Ödünç ile ilgili atasözleri ve anlamları. İçinde ve anlamında ödünç kelimesi geçen atasözleri hangileridir? Ödünç hakkında atasözler nelerdir?
Atasözlerinin kim tarafından ne zaman söylendiği bilinmez. Atalardan günümüze kadar ulaşan, belirli bir yargı içeren, söyleyeni belli olmayan (anonim) düz konuşma içinde kullanılan sözlerdir. Atasözleri, geçmiş kuşaklardan süzüle süzüle günümüze kadar gelmiş özellikleri sözün içerdiği anlama göre değişir. Atasözü pek çok dalda eğitici yol gösteren, öğüt veren kalıplaşmış sözlerdir.
At, avrat, silah ödünç verilmez
At, sahibine bağlı bir hayvan olduğundan dolayı başkasına verilirse huysuzluk yaratır. Kadın ise dinimizce tek eşliliğe inanıldığı için bir başka erkeğe verilmesi hoş olmaz. Silah ise tehlikeli işler çıkarabileceğinden dolayı sahibinden başkası kullanmamalıdır.

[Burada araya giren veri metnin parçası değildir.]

(* ===== verification/DictSpec.v ===== *)
(** * DictSpec: what the hash table promises and what it relies on

    [DictHeap] is the interface between a dictionary and its callbacks: keys
    that can be hashed and compared, entries that can be allocated, and
    objects that can be given back. [dict_rep] is the promise: the words of a
    dictionary stand for a finite map from keys to value pointers. The
    operations are proved against the interface in [DictProofs];
    [AllocDictProofs] implements it. *)
From stdpp Require Import base gmap list numbers.
From Stdlib Require Import ZArith Lia.
From S2P Require Import Prelude Mem KvMem Siphash Dict.

(** The state [s] with other memory and calls. *)
Definition upd (s : kv) (m : gmap Z Z) (l : list kv_call) : kv :=
  mk_kv m l (kv_can_resize s) (kv_seed s) (kv_random s) (kv_time s).

Lemma upd_id s : upd s (kv_mem s) (kv_log s) = s.
Proof. by destruct s. Qed.

(** The words from [a] to [a + n] are the same in both memories. *)
Definition same_words (m m' : gmap Z Z) (a n : Z) : Prop :=
  forall i, 0 <= i < n -> ld m' (a + i) = ld m (a + i).

(** ** The interface to the callbacks *)

(** What the pointers [l] hold in [m] they hold in [m']. *)
Definition keeps {A} (holds : gmap Z Z -> Z -> A -> Prop) (m m' : gmap Z Z) (l : list Z) : Prop :=
  forall p x, p ∈ l -> holds m p x -> holds m' p x.

(** [heap_ok m fe le lk lv]: in the memory [m] the entries [fe] are free, next
    one first, and the entries [le], keys [lk] and values [lv] are in use.
    [heap_word] tells the words that belong to the callbacks. What an
    operation of the callbacks may change: its own words, except the entries
    still in use and what the keys and values still in use hold. *)
Class DictHeap (ty : dictType) (priv : Z) (K V : Type) `{Countable K} := {
  key_at : gmap Z Z -> Z -> K -> Prop;
  val_at : gmap Z Z -> Z -> V -> Prop;
  key_hash : list Z -> K -> Z;
  heap_ok : gmap Z Z -> list Z -> list Z -> list Z -> list Z -> Prop;
  heap_word : Z -> Prop;

  key_unique m p x y : key_at m p x -> key_at m p y -> x = y;
  key_hash_ok s p x : key_at (kv_mem s) p x -> runs (dt_hashFunction ty p) s (key_hash (kv_seed s) x) s;
  key_compare_ok s p q x y :
    key_at (kv_mem s) p x -> key_at (kv_mem s) q y ->
    exists f r, dt_keyCompare ty = Some f /\ runs (f priv p q) s r s /\ (r <> 0 <-> x = y);
  no_keyDup : dt_keyDup ty = None;
  no_valDup : dt_valDup ty = None;
  moded_ok s a : exists f l, dt_entryModed ty = Some f /\ runs (f priv a) s tt (upd s (kv_mem s) l);

  heap_perm m fe le le' lk lk' lv lv' :
    le ≡ₚ le' -> lk ≡ₚ lk' -> lv ≡ₚ lv' -> heap_ok m fe le lk lv -> heap_ok m fe le' lk' lv';
  heap_entry m fe le lk lv e :
    heap_ok m fe le lk lv -> e ∈ le ->
    4096 <= e /\ aligned 8 e /\ forall i, 0 <= i < sizeof_dictEntry -> heap_word (e + i);
  heap_apart m fe le lk lv :
    heap_ok m fe le lk lv ->
    NoDup le /\ forall e e', e ∈ le -> e' ∈ le -> e <> e' -> e + sizeof_dictEntry <= e' \/ e' + sizeof_dictEntry <= e;
  (** Writes to entries in use and outside the heap do not disturb it. *)
  heap_write m m' fe le lk lv :
    heap_ok m fe le lk lv ->
    (forall x, heap_word x -> (forall e, e ∈ le -> ~ e <= x < e + sizeof_dictEntry) -> ld m' x = ld m x) ->
    heap_ok m' fe le lk lv /\ keeps key_at m m' lk /\ keeps val_at m m' lv;
  heap_alloc s e fe le lk lv :
    heap_ok (kv_mem s) (e :: fe) le lk lv ->
    exists f m' l', dt_entryAlloc ty = Some f /\ runs (f priv) s e (upd s m' l')
      /\ heap_ok m' fe (e :: le) lk lv
      /\ (forall x, ~ heap_word x -> ld m' x = ld (kv_mem s) x)
      /\ (forall e', e' ∈ le -> same_words (kv_mem s) m' e' sizeof_dictEntry)
      /\ keeps key_at (kv_mem s) m' lk /\ keeps val_at (kv_mem s) m' lv;
  heap_alloc_none s le lk lv :
    heap_ok (kv_mem s) [] le lk lv ->
    exists f m' l', dt_entryAlloc ty = Some f /\ runs (f priv) s 0 (upd s m' l')
      /\ (forall x, ~ heap_word x -> ld m' x = ld (kv_mem s) x);
  heap_free_val s fe le lk v lv :
    heap_ok (kv_mem s) fe le lk (v :: lv) ->
    exists f m' l', dt_valDestructor ty = Some f /\ runs (f priv v) s tt (upd s m' l')
      /\ heap_ok m' fe le lk lv
      /\ (forall x, ~ heap_word x -> ld m' x = ld (kv_mem s) x)
      /\ (forall e', e' ∈ le -> same_words (kv_mem s) m' e' sizeof_dictEntry)
      /\ keeps key_at (kv_mem s) m' lk /\ keeps val_at (kv_mem s) m' lv;
  heap_free_key s fe le p lk lv :
    heap_ok (kv_mem s) fe le (p :: lk) lv ->
    exists f m' l', dt_keyDestructor ty = Some f /\ runs (f priv p) s tt (upd s m' l')
      /\ heap_ok m' fe le lk lv
      /\ (forall x, ~ heap_word x -> ld m' x = ld (kv_mem s) x)
      /\ (forall e', e' ∈ le -> same_words (kv_mem s) m' e' sizeof_dictEntry)
      /\ keeps key_at (kv_mem s) m' lk /\ keeps val_at (kv_mem s) m' lv;
  heap_free_entry s fe e le lk lv :
    heap_ok (kv_mem s) fe (e :: le) lk lv ->
    exists f m' l', dt_entryDestructor ty = Some f /\ runs (f priv e) s tt (upd s m' l')
      /\ heap_ok m' (e :: fe) le lk lv
      /\ (forall x, ~ heap_word x -> ld m' x = ld (kv_mem s) x)
      /\ (forall e', e' ∈ le -> same_words (kv_mem s) m' e' sizeof_dictEntry)
      /\ keeps key_at (kv_mem s) m' lk /\ keeps val_at (kv_mem s) m' lv;
}.

Section spec.
Context {ty : dictType} {priv : Z} {K V : Type} `{HD : DictHeap ty priv K V}.

(** ** The dictionary in memory *)

(** An entry, with the key its key pointer holds. *)
Record ent := mk_ent { e_addr : Z; e_keyp : Z; e_val : Z; e_k : K }.

Fixpoint chain (m : gmap Z Z) (p : Z) (es : list ent) : Prop :=
  match es with
  | [] => p = 0
  | e :: es' =>
      p = e_addr e /\ 4096 <= p /\ aligned 8 p
      /\ ld m (p + de_key) = e_keyp e /\ ld m (p + de_val) = e_val e /\ key_at m (e_keyp e) (e_k e)
      /\ chain m (ld m (p + de_next)) es'
  end.

Definition bucket (seed : list Z) (k : Z) (x : K) : Z := u32 (key_hash seed x) mod 2 ^ k.

(** The dictionary at [d]: a table of [2 ^ k] buckets at [tbl], not
    rehashing, whose chains hold the entries [bs]. *)
Record dict_ok (seed : list Z) (m : gmap Z Z) (d tbl k : Z) (bs : list (list ent)) : Prop := {
  do_addr : 4096 <= d /\ aligned 8 d;
  do_tbl : 4096 <= tbl /\ aligned 8 tbl;
  do_k : 2 <= k <= 31;
  do_priv : ld m (d + d_privdata) = priv;
  do_table : ld m (d + d_ht 0 + ht_table) = tbl;
  do_size : ld m (d + d_ht 0 + ht_size) = 2 ^ k;
  do_mask : ld m (d + d_ht 0 + ht_sizemask) = 2 ^ k - 1;
  do_used : ld m (d + d_ht 0 + ht_used) = Z.of_nat (length (concat bs));
  do_used1 : ld m (d + d_ht 1 + ht_used) = 0;
  do_rehash : ld m (d + d_rehashidx) = 2 ^ 64 - 1;
  do_len : Z.of_nat (length bs) = 2 ^ k;
  do_chain i es : bs !! i = Some es -> chain m (ld m (tbl + 8 * Z.of_nat i)) es;
  do_bucket i es e : bs !! i = Some es -> e ∈ es -> bucket seed k (e_k e) = Z.of_nat i;
  do_count : Z.of_nat (length (concat bs)) < 2 ^ 63;
  do_nodup : NoDup (e_k <$> concat bs);
  do_apart : d + sizeof_dict <= tbl \/ tbl + 8 * 2 ^ k <= d;
  do_heap x : d <= x < d + sizeof_dict \/ tbl <= x < tbl + 8 * 2 ^ k -> ~ heap_word x;
}.

(** The map the entries stand for. *)
Definition map_of (es : list ent) : gmap K Z := list_to_map ((fun e => (e_k e, e_val e)) <$> es).

(** The dictionary at [d] holds the map [M] in a table of [cap] buckets behind
    its header, where [dictCreate] puts it; the entries [fe] are free; the keys [xk] and values [xv] are in use elsewhere. *)
Definition dict_rep (s : kv) (d cap : Z) (M : gmap K Z) (fe xk xv : list Z) : Prop :=
  exists k bs,
    cap = 2 ^ k /\ dict_ok (kv_seed s) (kv_mem s) d (d + sizeof_dict) k bs /\ M = map_of (concat bs)
    /\ heap_ok (kv_mem s) fe (e_addr <$> concat bs) ((e_keyp <$> concat bs) ++ xk) ((e_val <$> concat bs) ++ xv).

(** What an operation leaves alone: the values outside the dictionary and in
    the map, all words that belong neither to the callbacks nor to the
    dictionary, and the state other than memory and calls. *)
Definition kept (s s' : kv) (d cap : Z) (M' : gmap K Z) (xv : list Z) : Prop :=
  (forall v y, v ∈ xv \/ (exists x, M' !! x = Some v) -> val_at (kv_mem s) v y -> val_at (kv_mem s') v y)
  /\ (forall a, ~ heap_word a -> ~ d <= a < d + sizeof_dict + 8 * cap -> ld (kv_mem s') a = ld (kv_mem s) a)
  /\ s' = upd s (kv_mem s') (kv_log s').
End spec.
Arguments ent : clear implicits.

Bey aşı borç, düğün aşı ödünç.
Zenginlerin, beylerin, ağaların sofrası pek zengin ve çeşitli olur. O sofralarda ağırlanan kişinin, aynı şekilde beye yemek vermesi kolay olmadığından bu bir borç olarak kalır. Düğün davetine icabet edip yemeği yiyen kişi de günün birinde kendisinin yapacağı düğüne, gittiği düğünün sahibini çağırır, böylece ödünç yemeğin altından kalkmış olur.
Eşek eşeği ödünç kaşır
Çıkarcı insanlar birilerinden faydalanmak için hep bir fırsat bulmaya çalışır. Birisine yardım ettiklerinde bile, yardım ettikleri kişinin de onlara bir gün yardım edeceğini düşünerek yardım eder. Karşılıksız bir iş asla yapmazlar.
Kavgada kılıç ödünç verilmez.
İnsan savunma aracını başkasına verip kendini savunmasız durumda bırakmamalıdır yoksa canından olabilir. Bunun gibi hayati önem taşıyan şeyler, ihtiyaç halinde başkalarına verilmemelidir.
Ödünç güle güle gider, ağlaya ağlaya gelir
Ödünç para verildiği zaman iki taraftan özellikle para alanın yüzü güler. Ama sonra borçlunun borcunu geciktirmesiyle alacaklı taraf parasını geri alamadığı, geride veremediği için üzülürler. Sonunda tarafların arası bozulmadan ödeme pek gerçekleşmez. / Ödünç eşyayı tertemiz veren kimse, onu yıpranmış olarak geri alır.
Yiğidin yiğide ekmeği ödünç, kötüye sadaka
Yiğit ve erdemli kişiler, cömert ve fedakar kişilerden iyilik veya yardım gördükleri zaman bunun altında kalmaz ve elbet bir gün karşılığını aynı şekilde verirler. Fakat iyilikten anlamayan, çıkarcı insanlar yapılan iyiliğin karşılığını iyilikle vermezler. Bu yüzden bu tür kişilere yapılan iyilik sadaka olarak görülür.